- _Instructions to follow_:
Copy each line from the entries that the word "objects" appears in.

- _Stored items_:
= = =
(* ===== verification/MetaModels.v ===== *)
(** * The objects of the metadata graph

    [metadata/objects/models.py]: the catalogue is exported as a graph of immutable objects
    that refer to each other by the hash of their canonical JSON. Each dataclass is a record;
    its [__post_init__] is a check on it, in which the isinstance tests are the types of the
    fields. The texts of the errors are left out. *)

From S2P Require Import Prelude PyStr Common PyFloat Json Protection Catalog.

(** ** Checks shared by the classes *)

Definition refuse_if (c : bool) : res unit := raise_if c MetadataObjectError.

(** [_require_str] of a field that is a string. *)
Definition _require_str (s : pystr) : res unit := refuse_if (bool_decide (s = [])).
Definition _require_int (value min_value : Z) : res unit := refuse_if (value <? min_value)%Z.
Definition _require_hash64 (s : pystr) : res unit := refuse_if (negb (is_valid_blake3_hex s)).

Definition hex_of_length (n : nat) (s : pystr) : bool := (length s =? n) && forallb is_hex_lower s.
(** [_require_node_id] and [_require_vault_id] *)
Definition _require_node_id (s : pystr) : res unit := refuse_if (negb (hex_of_length 32 s)).

(** [[0-9a-f]{8}-[0-9a-f]{4}-[0-9a-f]{4}-[0-9a-f]{4}-[0-9a-f]{12}] *)
Definition is_uuid (s : pystr) : bool :=
  hex_of_length 8 (take 8 s) && bool_decide (take 1 (drop 8 s) = u "-")
  && hex_of_length 4 (take 4 (drop 9 s)) && bool_decide (take 1 (drop 13 s) = u "-")
  && hex_of_length 4 (take 4 (drop 14 s)) && bool_decide (take 1 (drop 18 s) = u "-")
  && hex_of_length 4 (take 4 (drop 19 s)) && bool_decide (take 1 (drop 23 s) = u "-")
  && hex_of_length 12 (drop 24 s).
Definition _require_uuid (s : pystr) : res unit := refuse_if (negb (is_uuid s)).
= = =
- _Answer section_:
(** * The objects of the metadata graph
    [metadata/objects/models.py]: the catalogue is exported as a graph of immutable objects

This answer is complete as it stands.